Work to complete: Among the entries below, only the lines starting at the one with "application: the in-memory" and ending at the one with "From Stdlib Require Import ZArith Lia.", both included, are to be printed exactly.

• • •

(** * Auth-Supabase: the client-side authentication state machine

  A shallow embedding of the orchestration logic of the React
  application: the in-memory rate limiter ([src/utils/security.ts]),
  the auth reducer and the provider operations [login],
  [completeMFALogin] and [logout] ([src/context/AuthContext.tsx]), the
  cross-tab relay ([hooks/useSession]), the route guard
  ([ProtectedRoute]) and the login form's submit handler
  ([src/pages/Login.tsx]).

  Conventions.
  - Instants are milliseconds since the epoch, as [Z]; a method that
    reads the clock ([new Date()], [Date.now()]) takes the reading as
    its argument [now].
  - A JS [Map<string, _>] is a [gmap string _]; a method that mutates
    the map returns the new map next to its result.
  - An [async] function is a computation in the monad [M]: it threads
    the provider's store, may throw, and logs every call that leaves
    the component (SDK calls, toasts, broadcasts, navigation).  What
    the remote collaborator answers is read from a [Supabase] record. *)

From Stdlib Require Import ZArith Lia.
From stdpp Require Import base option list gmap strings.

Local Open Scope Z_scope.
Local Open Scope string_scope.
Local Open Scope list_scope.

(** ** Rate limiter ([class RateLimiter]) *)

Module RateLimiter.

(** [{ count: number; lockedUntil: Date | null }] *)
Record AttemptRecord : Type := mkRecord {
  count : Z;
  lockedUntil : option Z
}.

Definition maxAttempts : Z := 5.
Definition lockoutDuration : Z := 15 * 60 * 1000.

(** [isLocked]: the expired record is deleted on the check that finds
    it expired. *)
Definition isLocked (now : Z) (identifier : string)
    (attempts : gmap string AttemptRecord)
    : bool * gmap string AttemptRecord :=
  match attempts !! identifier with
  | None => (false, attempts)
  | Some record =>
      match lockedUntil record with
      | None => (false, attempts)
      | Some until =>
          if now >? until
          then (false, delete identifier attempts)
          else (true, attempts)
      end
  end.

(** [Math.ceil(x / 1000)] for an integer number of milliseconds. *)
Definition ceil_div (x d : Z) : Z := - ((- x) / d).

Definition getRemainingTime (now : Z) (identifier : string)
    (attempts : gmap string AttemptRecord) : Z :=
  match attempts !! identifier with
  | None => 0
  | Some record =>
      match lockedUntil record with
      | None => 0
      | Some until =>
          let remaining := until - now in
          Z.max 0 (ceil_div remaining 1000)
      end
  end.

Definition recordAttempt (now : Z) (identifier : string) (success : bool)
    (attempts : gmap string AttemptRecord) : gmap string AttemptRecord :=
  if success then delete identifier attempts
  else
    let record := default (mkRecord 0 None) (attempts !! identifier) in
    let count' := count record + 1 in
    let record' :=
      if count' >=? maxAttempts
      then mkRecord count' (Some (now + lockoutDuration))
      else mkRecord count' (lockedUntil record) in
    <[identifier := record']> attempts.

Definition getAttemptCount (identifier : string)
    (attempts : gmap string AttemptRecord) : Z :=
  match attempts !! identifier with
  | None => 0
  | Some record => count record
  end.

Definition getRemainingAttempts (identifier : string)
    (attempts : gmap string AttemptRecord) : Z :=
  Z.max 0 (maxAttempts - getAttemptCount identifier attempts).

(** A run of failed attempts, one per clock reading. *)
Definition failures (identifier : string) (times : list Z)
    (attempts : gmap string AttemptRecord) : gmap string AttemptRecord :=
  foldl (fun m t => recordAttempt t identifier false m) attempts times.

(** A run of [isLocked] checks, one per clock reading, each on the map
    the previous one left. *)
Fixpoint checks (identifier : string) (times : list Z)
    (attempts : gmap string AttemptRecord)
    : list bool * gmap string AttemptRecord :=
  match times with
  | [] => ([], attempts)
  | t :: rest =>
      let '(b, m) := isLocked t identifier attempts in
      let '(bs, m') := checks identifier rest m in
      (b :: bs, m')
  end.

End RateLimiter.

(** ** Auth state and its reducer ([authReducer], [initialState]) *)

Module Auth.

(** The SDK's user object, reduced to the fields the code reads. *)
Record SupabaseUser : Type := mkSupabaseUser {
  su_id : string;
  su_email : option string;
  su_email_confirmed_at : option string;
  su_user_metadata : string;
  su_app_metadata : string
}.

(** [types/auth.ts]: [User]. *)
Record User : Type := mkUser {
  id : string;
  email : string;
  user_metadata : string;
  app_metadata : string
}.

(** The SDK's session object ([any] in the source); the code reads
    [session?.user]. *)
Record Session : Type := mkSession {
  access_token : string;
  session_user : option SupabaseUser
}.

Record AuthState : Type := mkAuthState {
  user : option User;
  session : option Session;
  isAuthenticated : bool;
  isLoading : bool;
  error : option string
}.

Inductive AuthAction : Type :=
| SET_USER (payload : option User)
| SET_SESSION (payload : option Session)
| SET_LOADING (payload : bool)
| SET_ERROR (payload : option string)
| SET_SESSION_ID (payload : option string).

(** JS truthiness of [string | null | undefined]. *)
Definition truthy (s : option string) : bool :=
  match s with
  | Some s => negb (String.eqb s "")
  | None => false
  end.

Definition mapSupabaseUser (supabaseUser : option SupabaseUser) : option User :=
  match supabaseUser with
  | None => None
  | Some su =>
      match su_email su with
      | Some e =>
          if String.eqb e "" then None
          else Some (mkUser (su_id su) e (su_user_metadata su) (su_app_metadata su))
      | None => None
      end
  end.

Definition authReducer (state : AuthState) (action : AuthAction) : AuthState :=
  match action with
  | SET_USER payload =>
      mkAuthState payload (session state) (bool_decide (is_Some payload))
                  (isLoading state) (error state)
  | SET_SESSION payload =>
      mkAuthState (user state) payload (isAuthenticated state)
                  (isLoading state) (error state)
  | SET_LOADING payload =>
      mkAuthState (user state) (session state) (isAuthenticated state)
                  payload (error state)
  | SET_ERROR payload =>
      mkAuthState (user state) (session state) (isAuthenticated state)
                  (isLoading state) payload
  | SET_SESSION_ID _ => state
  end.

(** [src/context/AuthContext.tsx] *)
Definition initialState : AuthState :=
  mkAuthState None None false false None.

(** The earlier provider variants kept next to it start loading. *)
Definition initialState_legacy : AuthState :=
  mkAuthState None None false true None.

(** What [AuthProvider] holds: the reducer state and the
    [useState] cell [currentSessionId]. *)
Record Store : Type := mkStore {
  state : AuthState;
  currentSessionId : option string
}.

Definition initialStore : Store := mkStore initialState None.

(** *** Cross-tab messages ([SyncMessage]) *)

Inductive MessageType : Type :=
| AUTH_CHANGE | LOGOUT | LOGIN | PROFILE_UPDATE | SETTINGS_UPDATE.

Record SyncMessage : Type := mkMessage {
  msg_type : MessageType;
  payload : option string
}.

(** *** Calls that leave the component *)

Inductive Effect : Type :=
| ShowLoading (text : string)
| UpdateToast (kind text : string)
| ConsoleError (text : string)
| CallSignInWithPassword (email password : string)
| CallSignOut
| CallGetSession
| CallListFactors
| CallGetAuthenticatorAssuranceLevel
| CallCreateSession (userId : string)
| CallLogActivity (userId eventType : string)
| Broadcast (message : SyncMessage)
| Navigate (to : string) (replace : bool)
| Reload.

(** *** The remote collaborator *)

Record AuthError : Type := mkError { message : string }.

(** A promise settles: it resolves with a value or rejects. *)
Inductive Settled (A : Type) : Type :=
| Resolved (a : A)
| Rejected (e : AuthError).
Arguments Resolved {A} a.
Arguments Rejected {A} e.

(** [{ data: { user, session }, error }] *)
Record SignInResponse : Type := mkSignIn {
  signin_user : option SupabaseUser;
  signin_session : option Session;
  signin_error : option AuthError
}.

• • •

Output of the task:
  application: the in-memory rate limiter ([src/utils/security.ts]),
  the auth reducer and the provider operations [login],
  [completeMFALogin] and [logout] ([src/context/AuthContext.tsx]), the
  cross-tab relay ([hooks/useSession]), the route guard
  ([ProtectedRoute]) and the login form's submit handler
  ([src/pages/Login.tsx]).

  Conventions.
  - Instants are milliseconds since the epoch, as [Z]; a method that
    reads the clock ([new Date()], [Date.now()]) takes the reading as
    its argument [now].
  - A JS [Map<string, _>] is a [gmap string _]; a method that mutates
    the map returns the new map next to its result.
  - An [async] function is a computation in the monad [M]: it threads
    the provider's store, may throw, and logs every call that leaves
    the component (SDK calls, toasts, broadcasts, navigation).  What
    the remote collaborator answers is read from a [Supabase] record. *)

From Stdlib Require Import ZArith Lia.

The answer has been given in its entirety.